The companies that depend on NVIDIA are aware of this dynamic. So is the US government. So are NVIDIA’s rivals. The frantic investment in alternative AI chips, the export controls, the custom silicon programs at the cloud providers, all of these are, at some level, attempts to manage or reduce a dependency that has become structurally important in ways that make people uncomfortable.
That discomfort is, in a strange way, the most honest measure of how much power NVIDIA has accumulated. Not the market cap. Not the revenue.
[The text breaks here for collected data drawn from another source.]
(** * scoutfs_status crawler: a shallow embedding of [cmd_crawl.py]

    The development follows [src/utils/status/scoutfs_status/cmd_crawl.py]
    and the helper [handle_unicode] of [util.py].  Python integers are [Z],
    Python [str] values are lists of Unicode code points, dictionaries
    keyed by paths or numeric ids are [gmap]s, and the module-level mutable
    globals are the fields of one [state] record that every function
    threads explicitly. *)

From Stdlib Require Import ZArith List Bool Lia Permutation String Ascii.
From Stdlib Require Import DecimalString.
From stdpp Require Import base option list gmap.
(** * An order-statistic red-black tree: [jp::ordered_set]

    A shallow embedding of [src/include/jp/ordered_set.hpp]: nodes live in a
    heap indexed by addresses, the member functions are programs of a state
    and error monad, loops run on fuel. The properties of the specification
    are proved over this embedding. *)

From stdpp Require Import gmap list sorting.
From Stdlib Require Import ZArith Lia.

Local Open Scope Z_scope.

(** * jp::ordered_set : an order-statistics red-black tree

    Shallow embedding of [include/jp/ordered_set.hpp].  The node graph lives
    in a heap (a finite map from addresses to node records); every [node*] of
    the source is an address, [nullptr] is address 0, and every member
    function is a computation in a state-and-error monad over the heap and
    the [ordered_set] objects.  [size_t] is a 64-bit unsigned integer, with
    its wrap-around written out. *)

(** ** Addresses, machine integers *)

Abbreviation ptr := N (only parsing).
Definition null : ptr := 0%N.

Definition ptr_eqb (p q : ptr) : bool := N.eqb p q.
Infix "=?p" := ptr_eqb (at level 70).

Definition SIZE_MAX1 : Z := 2 ^ 64.
Definition wrap (x : Z) : Z := x mod SIZE_MAX1.

(** [static constexpr bool RED = 0; BLACK = 1;] *)
Definition RED : bool := false.
Definition BLACK : bool := true.

(** ** Errors and the monad *)

Inductive error := NullDeref | Dangling | AssertFail | OutOfFuel.

Inductive result (S A : Type) :=
| Ok (a : A) (s : S)
| Err (e : error).
Arguments Ok {S A} a s.
Arguments Err {S A} e.

Section OrderedSet.

Context {Key : Type}.
(** [Cmp_Fn CMP] and the value-initialised key [Key{}] of the sentinel. *)
Variable CMP : Key -> Key -> bool.
Variable Key0 : Key.

(** [struct node] *)
Record node := mk_node {
  n_size : Z;
  n_left : ptr;
  n_right : ptr;
  n_parent : ptr;
  n_key : Key;
  n_color : bool
}.

(** The data members of [class ordered_set]. *)
Record ordered_set := mk_set { m_nil : ptr; m_root : ptr }.

(** The data members of [class const_iterator]; [m_tree] is the address of
    the owning [ordered_set] object. *)
Record const_iterator := mk_it { m_tree : N; m_node : ptr }.

Record state := mk_state {
  heap : gmap N node;
  objs : gmap N ordered_set
}.

Definition M (A : Type) : Type := state -> result state A.

Definition ret {A} (a : A) : M A := fun s => Ok a s.
Definition bind {A B} (m : M A) (k : A -> M B) : M B :=
  fun s => match m s with
           | Ok a s' => k a s'
           | Err e => Err e
           end.
Definition fail {A} (e : error) : M A := fun _ => Err e.

Notation "x <- m ;; k" := (bind m (fun x => k))
  (at level 100, m at next level, right associativity).
Notation "m ;; k" := (bind m (fun _ => k))
  (at level 100, right associativity).

Definition when (b : bool) (m : M unit) : M unit := if b then m else ret tt.
Lemma filter_absent_id (l : list AuditReport) (i : UUID) :
  ~ In i (map id l) -> filter (fun x => id x =? i) l = [].
Proof.
  induction l as [ | x l IH ]; simpl; [ reflexivity | ].
  intro H. destruct (id x =? i) eqn:E.
  - apply Nat.eqb_eq in E. exfalso. apply H. left. exact E.
  - apply IH. intro Hin. apply H. right. exact Hin.
Qed.

(** A status update maps the rows of a key to their updated versions. *)
Lemma filter_id_updated (i j : UUID) (status : string) (l : list AuditReport) :
  filter (fun x => id x =? j)
    (map (fun r => if id r =? i then set_extraction_status status r else r) l)
  = map (fun r => if id r =? i then set_extraction_status status r else r)
      (filter (fun x => id x =? j) l).
Proof.
  induction l as [ | x l IH ]; simpl; [ reflexivity | ].
  assert (E : id (if id x =? i then set_extraction_status status x else x) = id x)
    by (destruct (id x =? i); reflexivity).
  rewrite E. destruct (id x =? j); simpl; rewrite IH; reflexivity.
Qed.

Lemma map_other_id (i j : UUID) (status : string) (l : list AuditReport) :
  j <> i ->
  map (fun r => if id r =? i then set_extraction_status status r else r)
    (filter (fun x => id x =? j) l)
  = filter (fun x => id x =? j) l.
Proof.
  intro N. induction l as [ | x l IH ]; simpl; [ reflexivity | ].
  destruct (id x =? j) eqn:E; simpl; [ | exact IH ].
  apply Nat.eqb_eq in E.
  destruct (id x =? i) eqn:E'.
  - apply Nat.eqb_eq in E'. congruence.
  - rewrite IH. reflexivity.
Qed.

Lemma updated_hashes (i : UUID) (status : string) (l : list AuditReport) :
  map content_hash
    (map (fun r => if id r =? i then set_extraction_status status r else r) l)
  = map content_hash l.
Proof.
  rewrite map_map. apply map_ext. intro r. destruct (id r =? i); reflexivity.
Qed.

Lemma updated_ids (i : UUID) (status : string) (l : list AuditReport) :
  map id
    (map (fun r => if id r =? i then set_extraction_status status r else r) l)
  = map id l.
Proof.
  rewrite map_map. apply map_ext. intro r. destruct (id r =? i); reflexivity.
Qed.

(** What [_update_status] leaves behind: the same world, or the world with
    the rows of the key updated. *)
Lemma update_status_world (w : World) (report_id : UUID) (status : string) :
  snd (_update_status w report_id status) = w
  \/ (exists report,
        filter (fun r => id r =? report_id) (db w) = [report]
        /\ snd (_update_status w report_id status)
           = mkWorld
               (map (fun r => if id r =? report_id
                              then set_extraction_status status r else r) (db w))
               (upload_dir w) (tasks w)).
Proof.
  unfold _update_status, get_report_by_id, scalar_one_or_none.
  destruct (filter (fun r => id r =? report_id) (db w)) as [ | r [ | r' l ] ] eqn:F;
    simpl; [ left; reflexivity | | left; reflexivity ].
  right. exists r. split; reflexivity.
Qed.
Lemma config_read_error_aborts_witness :
  demoRun ([file "a.tf"] ++ file "locked.tf" :: [file "terraform.tfstate"])
  = (Some [], (Some resultA, Some (ErrParsingFile "locked.tf" (OSError "permission denied"))))
  /\ parseTerraformFile demoReadFile demoParseConfig
       strings.TrimSpaceASCII strings.FieldsASCII "broken.tf"
     = Ok {| Resources := [ {| Resource_Type := "google_storage_bucket"; Name := "b";
                               Provider := "aws"; Attributes := [];
                               ResourceType := "google_storage_bucket" |} ];
             Backend := None;
             DataSources := [] |}.
Proof.
  destruct (@config_read_error_aborts demoReadFile demoParseConfig demoUnmarshal
              strings.TrimSpaceASCII strings.FieldsASCII) as [Habort Hfallback].
  split.
  - apply (Habort (Some []) [file "a.tf"] [file "terraform.tfstate"] (file "locked.tf")
             (OSError "permission denied")); reflexivity.
  - apply (Hfallback "broken.tf" contentBroken); reflexivity.
Defined.

(** C8, as stated, fails for a state file: a state file that cannot be read
    is skipped, and the run goes on and returns no error. *)
Lemma unreadable_state_file_is_skipped :
  isStateFileName "locked.tfstate" = true
  /\ demoReadFile "locked.tfstate" = Err (OSError "permission denied")
  /\ demoRun [file "locked.tfstate"; file "a.tf"] = (Some [], (Some resultA, None)).
Proof. repeat split. Qed.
The fact that the world’s largest technology companies, several national governments, and armies of researchers and engineers are all spending significant resources trying to reduce their reliance on a company founded to make graphics cards for video games.
What NVIDIA has become is a once-in-a-generation type of infrastructure player, the kind that bends industry dynamics around itself not through aggression or monopolistic behavior, but through the quiet, compounding power of being genuinely necessary.
Whether that necessity persists, whether the bets on AI compute continue to pay off at the scale the market is pricing in, and whether the geopolitical pressures ultimately squeeze or redirect the company, these are open questions. What is not open is the question of whether NVIDIA matters. It matters in the way that roads matter, or electrical grids matter. Not glamorously. Not obviously. Just fundamentally.
The most powerful position in any ecosystem is not to be the best product. It is to be the thing that makes all the other products possible.